Collected data
┄┄┄┄┄┄┄┄┄┄

(** ** Cost centers *)
Record BudgetNodeCreate := MkNodeCreate {
  nc_key : string;
  nc_name : string;
  nc_parent_id : option string;
  nc_gremium_id : option string;
  nc_decision_gremium_id : option string;
  nc_active : bool;
  nc_color : option string;
  nc_fiscal_start_month : Z;
  nc_fiscal_start_day : Z
}.
Definition _check_decision_gremium (l : Ledger) (g : option string) : bres () :=
  match g with
  | Some g => raise_if (negb (bool_decide (g ∈ gremien (conf (flow l))))) (invalid "decision_gremium_invalid")
  | None => Ok ()
  end.
Definition _sibling_exists (l : Ledger) (parent : option string) (key : string) : bool :=
  existsb (λ b, bool_decide (bu_parent_id b = parent) && bool_decide (bu_key b = key)) (nodes l).
Definition get_opt_node (l : Ledger) (id : option string) : bres (option Budget) :=
  match id with Some i => n ← _get_node l i; Ok (Some n) | None => Ok None end.
Definition create_node (l : Ledger) (actor : option string) (payload : BudgetNodeCreate) (id : string) : bres Ledger :=
  _ ← raise_if (negb (is_valid_key (nc_key payload))) (invalid "must be alphanumeric (no '-')");
  parent ← get_opt_node l (nc_parent_id payload);
  _ ← match parent, nc_gremium_id payload with
      | None, Some g => raise_if (negb (bool_decide (g ∈ gremien (conf (flow l))))) not_found
      | _, _ => Ok ()
      end;
  let gremium_id := match parent with Some p => bu_gremium_id p | None => nc_gremium_id payload end in
  _ ← raise_if (_sibling_exists l (nc_parent_id payload) (nc_key payload)) (conflict "budget_key_exists");
  _ ← _check_decision_gremium l (nc_decision_gremium_id payload);
  let node := MkBudget id (nc_parent_id payload) gremium_id (nc_key payload)
                (compose_path_key (bu_path_key <$> parent) (nc_key payload)) (nc_name payload) (nc_active payload)
                (nc_color payload) [] [] false None (nc_decision_gremium_id payload)
                (nc_fiscal_start_month payload) (nc_fiscal_start_day payload) in
  Ok (_audit actor "budget_node_create" "budget" id
        [("pathKey", PStr (bu_path_key node)); ("gremiumId", str_or_none gremium_id);
         ("decisionGremiumId", str_or_none (nc_decision_gremium_id payload))]
        (with_nodes (nodes l ++ [node]) l)).

(** The fields of a [BudgetNodeUpdate] that the request sets; [None] is a NULL in a column that
    refuses it. *)
Definition text_list (v : pyval) : option (list string) :=
  match v with
  | PList l => Some (omap (λ x, match x with PStr s => Some s | _ => None end) l)
  | _ => None
  end.
Definition opt_text (v : pyval) : option (option string) :=
  match v with PStr s => Some (Some s) | PNone => Some None | _ => None end.
Definition node_getattr (b : Budget) (field : string) : pyval :=
  match field with
  | "key" => PStr (bu_key b)
  | "name" => PStr (bu_name b)
  | "active" => PBool (bu_active b)
  | "color" => str_or_none (bu_color b)
  | "accepted_state_keys" => PList (PStr <$> bu_accepted_state_keys b)
  | "denied_state_keys" => PList (PStr <$> bu_denied_state_keys b)
  | "hidden_in_budget" => PBool (bu_hidden_in_budget b)
  | "view_gremium_id" => str_or_none (bu_view_gremium_id b)
  | "decision_gremium_id" => str_or_none (bu_decision_gremium_id b)
  | "fiscal_start_month" => PInt (bu_fiscal_start_month b)
  | "fiscal_start_day" => PInt (bu_fiscal_start_day b)
  | _ => PNone
  end.
Definition node_setattr (b : Budget) (field : string) (v : pyval) : option Budget :=
  let '(MkBudget i p g k pk nm ac co acc den hid vg dg mo da) := b in
  let named n := bool_decide (field = n) in
  if named "name" then match v with PStr s => Some (MkBudget i p g k pk s ac co acc den hid vg dg mo da) | _ => None end
  else if named "active" then match v with PBool x => Some (MkBudget i p g k pk nm x co acc den hid vg dg mo da) | _ => None end
  else if named "color" then c ← opt_text v; Some (MkBudget i p g k pk nm ac c acc den hid vg dg mo da)
  else if named "accepted_state_keys" then x ← text_list v; Some (MkBudget i p g k pk nm ac co x den hid vg dg mo da)
  else if named "denied_state_keys" then x ← text_list v; Some (MkBudget i p g k pk nm ac co acc x hid vg dg mo da)
  else if named "hidden_in_budget" then
    match v with PBool x => Some (MkBudget i p g k pk nm ac co acc den x vg dg mo da) | _ => None end
  else if named "view_gremium_id" then x ← opt_text v; Some (MkBudget i p g k pk nm ac co acc den hid x dg mo da)
  else if named "decision_gremium_id" then x ← opt_text v; Some (MkBudget i p g k pk nm ac co acc den hid vg x mo da)
  else if named "fiscal_start_month" then
    match v with PInt x => Some (MkBudget i p g k pk nm ac co acc den hid vg dg x da) | _ => None end
  else if named "fiscal_start_day" then
    match v with PInt x => Some (MkBudget i p g k pk nm ac co acc den hid vg dg mo x) | _ => None end
  else None.
Fixpoint node_setattrs (b : Budget) (fields : list (string * pyval)) : option Budget :=
  match fields with
  | [] => Some b
  | (f, v) :: r => b ← node_setattr b f v; node_setattrs b r
  end.
Definition set_path (path : string) (b : Budget) : Budget :=
  let '(MkBudget i p g k _ nm ac co acc den hid vg dg mo da) := b in
  MkBudget i p g k path nm ac co acc den hid vg dg mo da.
Definition set_key (key : string) (b : Budget) : Budget :=
  let '(MkBudget i p g _ pk nm ac co acc den hid vg dg mo da) := b in
  MkBudget i p g key pk nm ac co acc den hid vg dg mo da.
(** [new_path + path[len(old_path):]]. *)
Definition moved_path (old_path new_path path : string) : string :=
  new_path +:+ of_chars (drop (length (chars old_path)) (chars path)).
Definition _rename_key (l : Ledger) (node : Budget) (new_key : string) : bres Ledger :=
  _ ← raise_if (negb (is_valid_key new_key)) (invalid "must be alphanumeric (no '-')");
  _ ← raise_if (_sibling_exists l (bu_parent_id node) new_key) (conflict "budget_key_exists");
  parent ← get_opt_node l (bu_parent_id node);
  let old_path := bu_path_key node in
  let new_path := compose_path_key (bu_path_key <$> parent) new_key in
  Ok (with_nodes ((λ b, if bool_decide (bu_id b = bu_id node) then set_path new_path (set_key new_key b)
                        else if is_descendant_path old_path (bu_path_key b)
                             then set_path (moved_path old_path new_path (bu_path_key b)) b else b) <$> nodes l) l).
Definition set_bounds (bounds : pydate * pydate) (f : FiscalYear) : FiscalYear :=
  MkFiscalYear (fy_id f) (fy_budget_id f) (fy_year f) bounds.1 bounds.2 (fy_active f) (fy_closed_at f).
(** The years of a top-level budget follow its new cutoff. *)
Definition move_bounds (node : Budget) (y : list FiscalYear) : bres (list FiscalYear) :=
  map_res (λ f, if bool_decide (fy_budget_id f = bu_id node)
                then b ← _fiscal_year_bounds (fy_year f) (bu_fiscal_start_month node) (bu_fiscal_start_day node);
                     Ok (set_bounds b f)
                else Ok f) y.
Definition update_node (l : Ledger) (actor : option string) (budget_id : string) (dumped : list (string * pyval))
    : bres Ledger :=
  node ← _get_node l budget_id;
  let new_key := match dict_get "key" dumped with Some (PStr k) => Some k | _ => None end in
  let provided := filter (λ kv, kv.1 ≠ "key") dumped in
  _ ← match dict_get "decision_gremium_id" provided with
      | Some v => match opt_text v with Some g => _check_decision_gremium l g | None => Err database end
      | None => Ok ()
      end;
  node' ← get_or (node_setattrs node provided) database;
  let stichtag_changed := negb (bool_decide (bu_fiscal_start_month node' = bu_fiscal_start_month node)) ||
                          negb (bool_decide (bu_fiscal_start_day node' = bu_fiscal_start_day node)) in
  let l1 := with_nodes (update_row bu_id budget_id (λ _, node') (nodes l)) l in
  l2 ← match new_key with
       | Some k => if bool_decide (k = bu_key node) then Ok l1 else _rename_key l1 node' k
       | None => Ok l1
       end;
  l3 ← (if stichtag_changed && negb (bool_decide (is_Some (bu_parent_id node)))
        then y ← move_bounds node' (years l2); Ok (with_years y l2) else Ok l2);
  let fields := fst <$> provided in
  let before := (fst <$> provided) ++ (if bool_decide (is_Some new_key) then ["key"] else []) in
  after ← _get_node l3 budget_id;
  Ok (_audit actor "budget_node_update" "budget" budget_id
        [("fields", PList (PStr <$> sort_by str_leb fields)); ("keyProvided", PBool (bool_decide (is_Some new_key)));
         ("before", PDict ((λ f, (f, _json_safe (node_getattr node f))) <$> before));
         ("after", PDict ((λ f, (f, _json_safe (node_getattr after f))) <$> before))] l3).
(** [DELETE FROM budget WHERE id = ...] and its cascades. *)
Definition delete_budget_row (l : Ledger) (id : string) : bres Ledger :=
  let gone := fy_id <$> filter (λ f, fy_budget_id f = id) (years l) in
  _ ← raise_if (existsb (λ a, match ap_fiscal_year_id a with Some y => bool_decide (y ∈ gone) | None => false end)
                  (snd <$> map_to_list (apps l))) database;
  Ok (MkLedger (flow l) (filter (λ b, bu_id b ≠ id) (nodes l)) (filter (λ f, fy_budget_id f ≠ id) (years l))
        (filter (λ a, al_budget_id a ≠ id ∧ al_fiscal_year_id a ∉ gone) (allocs l))
        (filter (λ b, bk_budget_id b ≠ id ∧ bk_fiscal_year_id b ∉ gone) (bookings l)) (invoices l)).
Definition delete_node (l : Ledger) (actor : option string) (budget_id : string) : bres Ledger :=
  node ← _get_node l budget_id;
  _ ← raise_if (existsb (λ b, bool_decide (bu_parent_id b = Some budget_id)) (nodes l)) (conflict "budget_has_children");
  _ ← raise_if (existsb (λ b, bool_decide (bk_budget_id b = budget_id)) (bookings l)) (conflict "budget_has_bookings");
  _ ← raise_if (existsb (λ a, bool_decide (ap_budget_id a = Some budget_id)) (snd <$> map_to_list (apps l)))
        (conflict "budget_has_applications");
  l' ← delete_budget_row l budget_id;
  Ok (_audit actor "budget_node_delete" "budget" budget_id [("pathKey", PStr (bu_path_key node))] l').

┄┄┄┄┄┄┄┄┄┄

Looking back over the data above, restate word for word the lines that begin at the line with "x dg mo da)" and end at the line with "Definition _rename_key (l", inclusive.

Your solution
  else if named "view_gremium_id" then x ← opt_text v; Some (MkBudget i p g k pk nm ac co acc den hid x dg mo da)
  else if named "decision_gremium_id" then x ← opt_text v; Some (MkBudget i p g k pk nm ac co acc den hid vg x mo da)
  else if named "fiscal_start_month" then
    match v with PInt x => Some (MkBudget i p g k pk nm ac co acc den hid vg dg x da) | _ => None end
  else if named "fiscal_start_day" then
    match v with PInt x => Some (MkBudget i p g k pk nm ac co acc den hid vg dg mo x) | _ => None end
  else None.
Fixpoint node_setattrs (b : Budget) (fields : list (string * pyval)) : option Budget :=
  match fields with
  | [] => Some b
  | (f, v) :: r => b ← node_setattr b f v; node_setattrs b r
  end.
Definition set_path (path : string) (b : Budget) : Budget :=
  let '(MkBudget i p g k _ nm ac co acc den hid vg dg mo da) := b in
  MkBudget i p g k path nm ac co acc den hid vg dg mo da.
Definition set_key (key : string) (b : Budget) : Budget :=
  let '(MkBudget i p g _ pk nm ac co acc den hid vg dg mo da) := b in
  MkBudget i p g key pk nm ac co acc den hid vg dg mo da.
(** [new_path + path[len(old_path):]]. *)
Definition moved_path (old_path new_path path : string) : string :=
  new_path +:+ of_chars (drop (length (chars old_path)) (chars path)).
Definition _rename_key (l : Ledger) (node : Budget) (new_key : string) : bres Ledger :=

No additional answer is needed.